Sulla vicenda umana di Bellini si allunga, come una lugubre ombra, la profezia di Heine secondo cui il musicista suo amico, come tutti i geni, sarebbe morto tra i 30 e 34 anni. Bellini morì, in effetti, a 33 anni a Puteaux nella villa di Samuel Levy e sua moglie, dove si era ritirato per via di una recrudescenza di febbri intestinali . In preda a delirio e convulsioni, il compositore catanese spirò senza ricevere assistenza medica e tenuto lontano da chiunque, compreso il barone D’Aquino ministro plenipotenziario.

L’avvincente e godibilissima narrazione prosegue poi con grandi nomi  come Schubert, Mendelssohn, Chopin del quale il suo amico e collega Franz Liszt scrisse che “usò l’arte per riflettere sulla tragedia della propria vita, ed è innegabile che i suoi infiniti disturbi e tormenti influenzarono profondamente – nel bene e nel male – il suo percorso di artista e di uomo”.

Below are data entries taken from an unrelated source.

Set Default Goal Selector "!".
Set Warnings "-register-all".

(* ===================================================================== *)
(** * Part I: definitions                                                 *)
(* ===================================================================== *)

(** ** Exceptions *)

Inductive os_error : Type :=
| FileNotFoundError | PermissionError | IsADirectoryError.

Inductive exn : Type :=
| ValueError (msg : string)
| TypeError (msg : string)
| KeyError (key : string)
| AttributeError (msg : string)
| OSError (kind : os_error) (path : string)
| JSONDecodeError (msg : string)
| RuntimeError (msg : string).

(** [str(e)] *)
Definition exn_str (e : exn) : string :=
  match e with
  | ValueError m | TypeError m | AttributeError m
  | JSONDecodeError m | RuntimeError m => m
  | KeyError k => "'" +:+ k +:+ "'"
  | OSError FileNotFoundError p =>
      "[Errno 2] No such file or directory: '" +:+ p +:+ "'"
  | OSError PermissionError p => "[Errno 13] Permission denied: '" +:+ p +:+ "'"
  | OSError IsADirectoryError p => "[Errno 21] Is a directory: '" +:+ p +:+ "'"
  end.

(** Sequencing of computations that may raise: [do x <- e ;; k] runs
    [e] and, unless it raises, goes on with [k]. *)
Notation "'do' x <- e ;; k" :=
  (match e with inl err => inl err | inr x => k end)
  (at level 10, x name, e at level 99, k at level 200,
   format "'[v' 'do'  x  <-  e  ;;  '/' k ']'").

(** [except (IOError, OSError, PermissionError)] *)
Definition is_os_error (e : exn) : bool :=
  match e with OSError _ _ => true | _ => false end.

Definition inspect {A} (a : A) : {b | a = b} := exist _ a eq_refl.

(** ** Python dictionaries

    Insertion ordered; assigning to an existing key keeps its position. *)

Definition dict (V : Type) : Type := list (string * V).

Fixpoint dict_get {V} (d : dict V) (k : string) : option V :=
  match d with
  | [] => None
  | (k', v) :: d' => if String.eqb k k' then Some v else dict_get d' k
  end.

(** [k in d] *)
Definition dict_mem {V} (k : string) (d : dict V) : bool :=
  match dict_get d k with Some _ => true | None => false end.

(** [d[k] = v] *)
Fixpoint dict_set {V} (d : dict V) (k : string) (v : V) : dict V :=
  match d with
  | [] => [(k, v)]
  | (k', v') :: d' =>
      if String.eqb k k' then (k', v) :: d' else (k', v') :: dict_set d' k v
  end.

Definition dict_keys {V} (d : dict V) : list string := map fst d.
Definition dict_values {V} (d : dict V) : list V := map snd d.
Definition dict_len {V} (d : dict V) : nat := length d.

(** Every dictionary Python can build has pairwise distinct keys. *)
Definition dict_wf {V} (d : dict V) : Prop := NoDup (dict_keys d).

(** ** Hexadecimal formatting: the format spec [08x] *)

Definition hex_digit (d : Z) : ascii :=
  nth (Z.to_nat d) (list_ascii_of_string "0123456789abcdef") "0"%char.

(** Digits of a non-negative [n], most significant first; [fuel] bounds
    the number of digits produced. *)
Fixpoint hex_digits (fuel : nat) (n : Z) (acc : list ascii) : list ascii :=
  match fuel with
  | O => acc
  | S fuel' =>
      let acc' := hex_digit (n mod 16) :: acc in
      if n / 16 =? 0 then acc' else hex_digits fuel' (n / 16) acc'
  end.

(** [format(n, 'x')] for [0 <= n]: a number below [2^(k+1)] has at most
    [k+1] hexadecimal digits. *)
Definition format_x (n : Z) : list ascii :=
  hex_digits (S (Z.to_nat (Z.log2 n))) n [].

(** [format(n, '0{width}x')]: sign first, then zeros up to [width]. *)
Definition format_0x (width : nat) (n : Z) : string :=
  if n <? 0 then
    let ds := format_x (- n) in
    string_of_list_ascii
      ("-"%char :: repeat "0"%char (width - 1 - length ds) ++ ds)
  else
    let ds := format_x n in
    string_of_list_ascii (repeat "0"%char (width - length ds) ++ ds).

Definition format_08x : Z -> string := format_0x 8.





(** ** [zlib.crc32]

    The CRC-32 of zlib (reflected polynomial [0xEDB88320], initial value
    and final complement [0xFFFFFFFF]), bit at a time. [value] is the
    running checksum of the data seen so far. *)

Definition crc32_poly : Z := 0xEDB88320.
Definition mask32 : Z := 0xffffffff.

Definition crc32_shift (c : Z) : Z :=
  if Z.testbit c 0 then Z.lxor (Z.shiftr c 1) crc32_poly else Z.shiftr c 1.

Definition byte_val (b : byte) : Z := Z.of_N (Byte.to_N b).

Definition crc32_byte (c : Z) (b : byte) : Z :=
  Nat.iter 8 crc32_shift (Z.lxor c (byte_val b)).

Definition zlib_crc32 (data : list byte) (value : Z) : Z :=
  Z.lxor (fold_left crc32_byte data (Z.lxor (Z.land value mask32) mask32))
         mask32.


(** ** Files and the operating system *)

Record file : Type := mkFile {
  f_bytes : list byte;          (* content *)
  f_readable : bool             (* may this process open it for reading *)
}.

(** One snapshot of what the process can see of the file system.
    [os_walk top] is the sequence of [(root, dirs, files)] triples that
    [os.walk(top)] yields; [os_writable p] tells whether [open(p, 'w')]
    succeeds; [os_mtime p] is [st_mtime] of [p] as [repr] prints the
    float; [os_relpath] is [os.path.relpath], which depends on the current
    directory ([inl] when it raises); [os_now k] is what the [k]-th call
    of [datetime.now().isoformat()] returns. *)
Record OS : Type := mkOS {
  os_files : gmap string file;
  os_isdir : string -> bool;
  os_walk : string -> exn + list (string * list string * list string);
  os_writable : string -> bool;
  os_mtime : string -> string;
  os_relpath : string -> string -> exn + string;
  os_now : nat -> string
}.

(** [os.path.isfile] *)
Definition os_path_isfile (os : OS) (p : string) : bool :=
  bool_decide (is_Some (os_files os !! p)).

(** [os.path.exists]; the empty path never exists. *)
Definition os_path_exists (os : OS) (p : string) : bool :=
  negb (String.eqb p "") && (os_path_isfile os p || os_isdir os p).

Definition ends_with_slash (s : string) : bool :=
  match rev (list_ascii_of_string s) with
  | c :: _ => Ascii.eqb c "/"%char
  | [] => false
  end.

Definition starts_with_slash (s : string) : bool :=
  match s with
  | String c _ => Ascii.eqb c "/"%char
  | EmptyString => false
  end.

(** [os.path.join(a, b)] of [posixpath]. *)
Definition os_path_join (a b : string) : string :=
  if starts_with_slash b then b
  else if String.eqb a "" || ends_with_slash a then a +:+ b
  else a +:+ "/" +:+ b.

(** [open(path, 'rb')]: the bytes the file object will deliver, or the
    [OSError] of a missing file, a directory or a file that may not be
    read. *)
Definition open_rb (os : OS) (p : string) : exn + list byte :=
  match os_files os !! p with
  | Some f => if f_readable f then inr (f_bytes f)
              else inl (OSError PermissionError p)
  | None => if os_isdir os p then inl (OSError IsADirectoryError p)
            else inl (OSError FileNotFoundError p)
  end.

(** [f.read(n)] on a binary file object whose unread bytes are [rest]:
    a negative size reads to the end of the file. *)
Definition f_read (n : Z) (rest : list byte) : list byte :=
  if n <? 0 then rest else firstn (Z.to_nat n) rest.

(** ** The digest provider *)

(** What [hashlib], [xxhash] and [blake3] provide. A constructor of
    [hashlib] may raise (an algorithm the build of OpenSSL disables);
    the two optional modules are either imported or not. *)
Class Hashlib : Type := {
  hasher : Type;
  hashlib_md5 : exn + hasher;
  hashlib_sha1 : exn + hasher;
  hashlib_sha3_256 : exn + hasher;
  hashlib_sha256 : exn + hasher;
  hashlib_sha512 : exn + hasher;
  hashlib_blake2b : exn + hasher;
  XXHASH_AVAILABLE : bool;
  xxhash_xxh64 : hasher;
  BLAKE3_AVAILABLE : bool;
  blake3_blake3 : hasher;
  h_update : hasher -> list byte -> hasher;
  h_hexdigest : hasher -> string
}.

Inductive io_event : Type :=
| EvOpen (path : string)
| EvRead (path : string) (got : nat)
| EvPrint (msg : string).

Definition is_file_io (e : io_event) : bool :=
  match e with EvOpen _ | EvRead _ _ => true | EvPrint _ => false end.

Inductive loop_outcome (S : Type) : Type :=
| Finished (st : S)
| Cancelled
| Raised (e : exn).
Arguments Finished {S} st.
Arguments Cancelled {S}.
Arguments Raised {S} e.

(** [try: body except Exception as e: handler(e)] *)
Definition try_except {A} (body : exn + A) (handler : exn -> exn + A)
  : exn + A :=
  match body with
  | inl e => handler e
  | inr a => inr a
  end.

Section ReadLoop.
Context {S : Type}.
Variable upd : S -> list byte -> exn + S.
(** [stop k]: what the [k]-th call of [self.stop_event.is_set()] of this
    loop returns. *)
Variable stop : nat -> bool.
Variable chunk_size : Z.

(** [while chunk := f.read(chunk_size):
       if self.stop_event.is_set(): return None
       hasher.update(chunk)]
    Returns the sizes of the chunks read, in order, and how the loop
    ended. *)
Equations? read_loop (rest : list byte) (k : nat) (st : S)
  : list nat * loop_outcome S by wf (length rest) lt :=
read_loop rest k st with inspect (f_read chunk_size rest) := {
  | @exist [] _ => ([0%nat], Finished st)
  | @exist (b :: bs) H =>
      if stop k then ([length (b :: bs)], Cancelled)
      else match upd st (b :: bs) with
           | inl e => ([length (b :: bs)], Raised e)
           | inr st' =>
               let r := read_loop (skipn (length (b :: bs)) rest)
                                  (Datatypes.S k) st' in
               (length (b :: bs) :: fst r, snd r)
           end }.
Proof.
  destruct rest as [|x rest].
  - unfold f_read in H. destruct (chunk_size <? 0); [discriminate|].
    rewrite firstn_nil in H. discriminate.
  - rewrite length_skipn. simpl. lia.
Qed.
End ReadLoop.
(** ** Cache headers, once more *)

(** X10.  [setCacheHeaders] writes its two headers over whatever was set
    before, by an earlier call included, and touches nothing else: no other
    header, not the status, not the body.  Calling it twice is calling it
    once. *)
Theorem setCacheHeaders_last_call_wins (h1 h2 : StatiqHandler)
    (w : ResponseWriter) (r1 r2 : Request) (d1 d2 : FileInfo) :
  setCacheHeaders h2 (setCacheHeaders h1 w r1 d1) r2 d2
  = setCacheHeaders h2 w r2 d2
  /\ setCacheHeaders h1 (setCacheHeaders h1 w r1 d1) r1 d1
     = setCacheHeaders h1 w r1 d1
  /\ (forall k, k <> "Cache-Control" -> k <> "Last-Modified" ->
        rw_header (setCacheHeaders h1 w r1 d1) !! k = rw_header w !! k)
  /\ rw_wroteHeader (setCacheHeaders h1 w r1 d1) = rw_wroteHeader w
  /\ rw_status (setCacheHeaders h1 w r1 d1) = rw_status w
  /\ rw_sent (setCacheHeaders h1 w r1 d1) = rw_sent w
  /\ rw_body (setCacheHeaders h1 w r1 d1) = rw_body w.
Proof.
  assert (Hwins : forall ha hb ra rb da db,
             setCacheHeaders hb (setCacheHeaders ha w ra da) rb db
             = setCacheHeaders hb w rb db).
  { intros ha hb ra rb da db. unfold setCacheHeaders. cbv zeta.
    assert (Hstep : forall a b x y,
               Header_Set "Last-Modified" b
                 (Header_Set "Cache-Control" y
                    (Header_Set "Last-Modified" a
                       (Header_Set "Cache-Control" x w)))
               = Header_Set "Last-Modified" b
                   (Header_Set "Cache-Control" y w)).
    { intros a b x y.
      rewrite (Header_Set_commute "Cache-Control" y "Last-Modified" a)
        by done.
      now rewrite !Header_Set_override. }
    destruct (cacheControl ha !! filepath_Ext (fi_Name da));
      [|destruct (cacheControl ha !! "*")];
      (destruct (cacheControl hb !! filepath_Ext (fi_Name db));
       [|destruct (cacheControl hb !! "*")]);
      apply Hstep. }
  split; [apply Hwins|split; [apply Hwins|split]].
  - intros k Hcc Hlm. unfold setCacheHeaders, Header_Set. cbn [rw_header].
    rewrite lookup_insert_ne by congruence.
    destruct (cacheControl h1 !! filepath_Ext (fi_Name d1));
      [|destruct (cacheControl h1 !! "*")]; cbn [rw_header];
      now rewrite lookup_insert_ne by congruence.
  - apply setCacheHeaders_state.
Qed.

(** ** The listing reply *)

Section ListingReply.
Context `{GoLib}.

(** X11.  [serveDirectoryListing] on a writer whose status is not out:
    when the directory reads, the reply is 200 and its headers are the
    ones set before plus the HTML content type, so no cache header is
    added; when reading fails, the reply is 500 with a fixed text and no
    part of a listing. *)
Theorem listing_reply (h : StatiqHandler) (w : ResponseWriter) (r : Request)
    (f : File) (d : FileInfo) :
  rw_wroteHeader w = false ->
  (forall dirs,
      f_Readdir f = inr dirs ->
      let w' := Statiq.serveDirectoryListing h w r f d in
      rw_status w' = StatusOK
      /\ rw_sent w'
         = <["Content-Type" := "text/html; charset=utf-8"]> (rw_header w)
      /\ rw_sent w' !! "Cache-Control" = rw_header w !! "Cache-Control"
      /\ rw_sent w' !! "Last-Modified" = rw_header w !! "Last-Modified")
  /\ (forall e,
        f_Readdir f = inl e ->
        let w' := Statiq.serveDirectoryListing h w r f d in
        rw_status w' = StatusInternalServerError
        /\ rw_body w' = rw_body w +:+ "Error reading directory" +:+ newline).
Proof.
  intros Hw. split.
  - intros dirs Hread. cbv zeta. unfold Statiq.serveDirectoryListing.
    rewrite Hread. cbv zeta.
    assert (Hsent : rw_sent
                      (Write (render_dirlist
                                (mkListing (URL_Path r)
                                   (map to_dirEntry (sort_Slice less dirs))))
                         (Header_Set "Content-Type"
                            "text/html; charset=utf-8" w))
                    = <["Content-Type" := "text/html; charset=utf-8"]>
                        (rw_header w)).
    { unfold Write, WriteHeader, Header_Set.
      cbn [rw_wroteHeader rw_sent rw_header]. now rewrite Hw. }
    rewrite Hsent. split; [|split; [reflexivity|]].
    + unfold Write, WriteHeader, Header_Set.
      cbn [rw_wroteHeader rw_status]. now rewrite Hw.
    + split; now rewrite lookup_insert_ne by done.
  - intros e Hread. cbv zeta. unfold Statiq.serveDirectoryListing.
    rewrite Hread. now apply http_Error_fresh.
Qed.

End ListingReply.

(** ** The order of a listing is the comparison's *)

Lemma may_precede_antisym a b :
  may_precede less a b -> may_precede less b a ->
  fi_IsDir a = fi_IsDir b /\ fi_Name a = fi_Name b.
Proof.
  rewrite !less_may_precede. unfold listing_le.
  cbn [to_dirEntry IsDir Name]. intros [Hab1 Hab2] [Hba1 Hba2].
  assert (Hkind : fi_IsDir a = fi_IsDir b).
  { destruct (fi_IsDir a), (fi_IsDir b); try reflexivity;
      [symmetry; now apply Hba1|now apply Hab1]. }
  split; [exact Hkind|].
  apply String.leb_antisym; auto.
Qed.
(** * Dual virtual element discretisation and grid-bucket assembly (porepy)

    A shallow embedding of [dual.py] ([matrix], [rhs], [extract], [projectU])
    and of the tagging and coupling passes of [porepy/fracs/meshing.py]
    ([tag_faces], [nodes_per_face], [assemble_in_bucket]).

    Numbers: numpy's float64 values are modelled by exact rationals ([Qc]);
    rounding, overflow and the IEEE special values are outside the model.
    Exceptions: a computation that may raise returns a value of [res].
    Sparse matrices: the stored entries of a scipy matrix are a finite map
    from coordinates to values ([gmap (nat * nat) _]). *)

From Stdlib Require Import QArith Qcanon Qcabs Lia String.
From stdpp Require Import gmap list.

Open Scope Qc_scope.

(** ** Exceptions *)

Inductive exn : Type :=
  | AssertionError   (* a failed [assert] *)
  | LinAlgError      (* numpy.linalg: singular matrix *)
  | IndexError       (* index out of bounds *)
  | ValueError       (* shape mismatch, impossible reshape, ... *)
  | Undefined.       (* a buffer from [np.empty] read before it was written *)

Inductive res (A : Type) : Type :=
  | Ok (a : A)
  | Raise (e : exn).
Arguments Ok {A} a.
Arguments Raise {A} e.

Definition bind {A B : Type} (m : res A) (f : A -> res B) : res B :=
  match m with
  | Ok a => f a
  | Raise e => Raise e
  end.

Notation "'do' x <- m ; k" := (bind m (fun x => k))
  (at level 10, x name, m at level 100, k at level 200).
Notation "'do' ' p <- m ; k" := (bind m (fun p => k))
  (at level 10, p pattern, m at level 100, k at level 200).

Definition is_ok {A : Type} (m : res A) : Prop := exists a, m = Ok a.

(** [l[i]]: indexing past the end raises [IndexError]. *)
Definition index {A : Type} (l : list A) (i : nat) : res A :=
  match l !! i with
  | Some a => Ok a
  | None => Raise IndexError
  end.

(** [l[a:b]]: slicing clips and never raises. *)
Definition slice {A : Type} (a b : nat) (l : list A) : list A :=
  take (b - a) (drop a l).
(** * cub::DeviceReduce: the reduction dispatcher

    A shallow embedding of [cub/device/device_reduce.cuh]: the tuning policy
    tables, [InitDispatchConfigs], the two [Dispatch] routines, the entry
    points [Reduce] and [Sum], and the two kernel entry points
    [ReduceTilesKernel] and [SingleTileKernel].

    The host code is state passing in a small monad: the state is the in-out
    [temp_storage_bytes] and the kernels submitted so far; a [break] out of
    the [do { } while (0)] block and an early [return] both end the call with
    a status.  The CUDA runtime is a record of primitives ([Platform]), so
    that every query can succeed or fail.  Logging ([CubLog]) is left out.

    The kernels are given in two layers.  [exec_block] is the body of a
    kernel entry point for one block, on the element cells of the device,
    with the positions a block reduces as a parameter.  [exec_kernel] runs a
    whole launch on the device, drain queue descriptors included, and takes
    the positions of each block from the arguments of the launch: the
    even-share plan, or the tiles the block claims from the drain queue. *)

From stdpp Require Import base numbers list gmap.

Open Scope Z_scope.

(** ** Machine integers *)

(** [int] is 32 bits wide.  Signed overflow is undefined in C++; the model
    follows the hardware and wraps in two's complement. *)
Definition INT_MIN : Z := - 2 ^ 31.
Definition INT_MAX : Z := 2 ^ 31 - 1.

Definition int_wrap (z : Z) : Z := (z + 2 ^ 31) `mod` 2 ^ 32 - 2 ^ 31.

Definition int_add (a b : Z) : Z := int_wrap (a + b).
Definition int_sub (a b : Z) : Z := int_wrap (a - b).
Definition int_mul (a b : Z) : Z := int_wrap (a * b).
(** [/] on [int] truncates toward zero. *)
Definition int_div (a b : Z) : Z := int_wrap (a `quot` b).

(** [size_t] is 64 bits wide and unsigned; an [int] converts to it modulo
    [2 ^ 64]. *)
Definition to_size_t (z : Z) : Z := z `mod` 2 ^ 64.
Definition size_t_mul (a b : Z) : Z := to_size_t (a * b).

Definition in_int_range (z : Z) : Prop := INT_MIN <= z <= INT_MAX.

(** ** Enumerations of the tuning parameters *)

Inductive BlockReduceAlgorithm := BLOCK_REDUCE_RAKING | BLOCK_REDUCE_WARP_REDUCTIONS.
Inductive PtxLoadModifier := LOAD_DEFAULT | LOAD_LDG.
Inductive GridMappingStrategy := GRID_MAPPING_EVEN_SHARE | GRID_MAPPING_DYNAMIC.

#[global] Instance BlockReduceAlgorithm_eq_dec : EqDecision BlockReduceAlgorithm.
Proof. solve_decision. Defined.
#[global] Instance PtxLoadModifier_eq_dec : EqDecision PtxLoadModifier.
Proof. solve_decision. Defined.
#[global] Instance GridMappingStrategy_eq_dec : EqDecision GridMappingStrategy.
Proof. solve_decision. Defined.

(** ** Kernel dispatch configuration *)

Record KernelDispatchConfig := {
  block_threads : Z;
  items_per_thread : Z;
  vector_load_length : Z;
  block_algorithm : BlockReduceAlgorithm;
  load_modifier : PtxLoadModifier;
  grid_mapping : GridMappingStrategy
}.

#[global] Instance KernelDispatchConfig_eq_dec : EqDecision KernelDispatchConfig.
Proof. solve_decision. Defined.

(** [BlockReduceTilesPolicy<...>] carries six compile-time constants and
    [KernelDispatchConfig::Init<BlockPolicy>()] copies them field by field:
    a policy is the configuration [Init] builds from it. *)
Definition BlockReduceTilesPolicy
    (BLOCK_THREADS ITEMS_PER_THREAD VECTOR_LOAD_LENGTH : Z)
    (BLOCK_ALGORITHM : BlockReduceAlgorithm) (LOAD_MODIFIER : PtxLoadModifier)
    (GRID_MAPPING : GridMappingStrategy) : KernelDispatchConfig :=
  {| block_threads := BLOCK_THREADS;
     items_per_thread := ITEMS_PER_THREAD;
     vector_load_length := VECTOR_LOAD_LENGTH;
     block_algorithm := BLOCK_ALGORITHM;
     load_modifier := LOAD_MODIFIER;
     grid_mapping := GRID_MAPPING |}.

(** ** Tuning policies

    [sizeof_T] stands for [sizeof(T)], the size of the element type. *)

Module Policy350.
Definition ReduceTilesPolicy1B :=
  BlockReduceTilesPolicy 128 12 1 BLOCK_REDUCE_RAKING LOAD_LDG GRID_MAPPING_DYNAMIC.
Definition ReduceTilesPolicy4B :=
  BlockReduceTilesPolicy 512 20 1 BLOCK_REDUCE_RAKING LOAD_DEFAULT GRID_MAPPING_EVEN_SHARE.
Definition ReduceTilesPolicy (sizeof_T : Z) :=
  if sizeof_T <? 4 then ReduceTilesPolicy1B else ReduceTilesPolicy4B.
Definition SingleTilePolicy :=
  BlockReduceTilesPolicy 256 8 1 BLOCK_REDUCE_WARP_REDUCTIONS LOAD_DEFAULT GRID_MAPPING_EVEN_SHARE.
End Policy350.

Module Policy300.
Definition ReduceTilesPolicy :=
  BlockReduceTilesPolicy 256 2 1 BLOCK_REDUCE_WARP_REDUCTIONS LOAD_DEFAULT GRID_MAPPING_EVEN_SHARE.
Definition SingleTilePolicy :=
  BlockReduceTilesPolicy 256 24 4 BLOCK_REDUCE_WARP_REDUCTIONS LOAD_DEFAULT GRID_MAPPING_EVEN_SHARE.
End Policy300.

Module Policy200.
Definition ReduceTilesPolicy1B :=
  BlockReduceTilesPolicy 192 24 4 BLOCK_REDUCE_RAKING LOAD_DEFAULT GRID_MAPPING_EVEN_SHARE.
Definition ReduceTilesPolicy4B :=
  BlockReduceTilesPolicy 128 8 4 BLOCK_REDUCE_RAKING LOAD_DEFAULT GRID_MAPPING_DYNAMIC.
Definition ReduceTilesPolicy (sizeof_T : Z) :=
  if sizeof_T <? 4 then ReduceTilesPolicy1B else ReduceTilesPolicy4B.
Definition SingleTilePolicy :=
  BlockReduceTilesPolicy 192 7 1 BLOCK_REDUCE_RAKING LOAD_DEFAULT GRID_MAPPING_EVEN_SHARE.
End Policy200.

Module Policy130.
Definition ReduceTilesPolicy :=
  BlockReduceTilesPolicy 128 8 2 BLOCK_REDUCE_RAKING LOAD_DEFAULT GRID_MAPPING_EVEN_SHARE.
Definition SingleTilePolicy :=
  BlockReduceTilesPolicy 32 4 4 BLOCK_REDUCE_RAKING LOAD_DEFAULT GRID_MAPPING_EVEN_SHARE.
End Policy130.

Module Policy100.
Definition ReduceTilesPolicy :=
  BlockReduceTilesPolicy 128 8 2 BLOCK_REDUCE_RAKING LOAD_DEFAULT GRID_MAPPING_EVEN_SHARE.
Definition SingleTilePolicy :=
  BlockReduceTilesPolicy 32 4 4 BLOCK_REDUCE_RAKING LOAD_DEFAULT GRID_MAPPING_EVEN_SHARE.
End Policy100.

(** The policy family of a PTX version, as a pair (reduce-tiles policy,
    single-tile policy). *)
Inductive PolicyFamily := SM35 | SM30 | SM20 | SM13 | SM10.

Definition family_policies (f : PolicyFamily) (sizeof_T : Z)
    : KernelDispatchConfig * KernelDispatchConfig :=
  match f with
  | SM35 => (Policy350.ReduceTilesPolicy sizeof_T, Policy350.SingleTilePolicy)
  | SM30 => (Policy300.ReduceTilesPolicy, Policy300.SingleTilePolicy)
  | SM20 => (Policy200.ReduceTilesPolicy sizeof_T, Policy200.SingleTilePolicy)
  | SM13 => (Policy130.ReduceTilesPolicy, Policy130.SingleTilePolicy)
  | SM10 => (Policy100.ReduceTilesPolicy, Policy100.SingleTilePolicy)
  end.

(** [PtxPolicy]: the [#if (CUB_PTX_VERSION >= 350) ... #else ... #endif]
    chain, for the PTX version of the current compiler pass. *)
Definition PtxPolicy (CUB_PTX_VERSION : Z) : PolicyFamily :=
  if 350 <=? CUB_PTX_VERSION then SM35
  else if 300 <=? CUB_PTX_VERSION then SM30
  else if 200 <=? CUB_PTX_VERSION then SM20
  else if 130 <=? CUB_PTX_VERSION then SM13
  else SM10.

Si giunge, quindi, a Bizet sulle cui cause del decesso si discute da decenni: attacco di cuore, come da versione ufficiale, tumore all’orecchio, come riteneva la vedova, suicidio dovuto a grave depressione o omicidio? Sul lato sinistro del collo aveva infatti una profonda ferita che sembrava di arma da fuoco.

Dolente e lancinante la fine di George Gershwin che fin dal 1937 cominciò avvertire acuti mal di testa e una costante impressione di  percepire odore di gomma bruciata. Cominciarono, poi, una serie di comportamenti, come lo spargere compulsivamente il cibo sul tavolo, che inizialmente furono interpretati come pura bizzarria e che in seguito si rivelarono manifestazioni di un tumore cerebrale che lo portò alla morte a 38 anni.

Si termina la lettura di questo suggestivo percorso e nella mente si rinnova l’interrogativo che, da sempre, ci si pone di fronte al ricorrere di biografie di artisti che si consumano troppo in fretta: è tutto solo frutto del caso, pure coincidenze o forse si può intravedere in questa serie di morti premature una segreta provvidenza, che strappa all’oltraggio del tempo e della decadenza stelle la cui luce continua a risplendere fulgida per l’eternità rendendo a noi il vivere più gradito.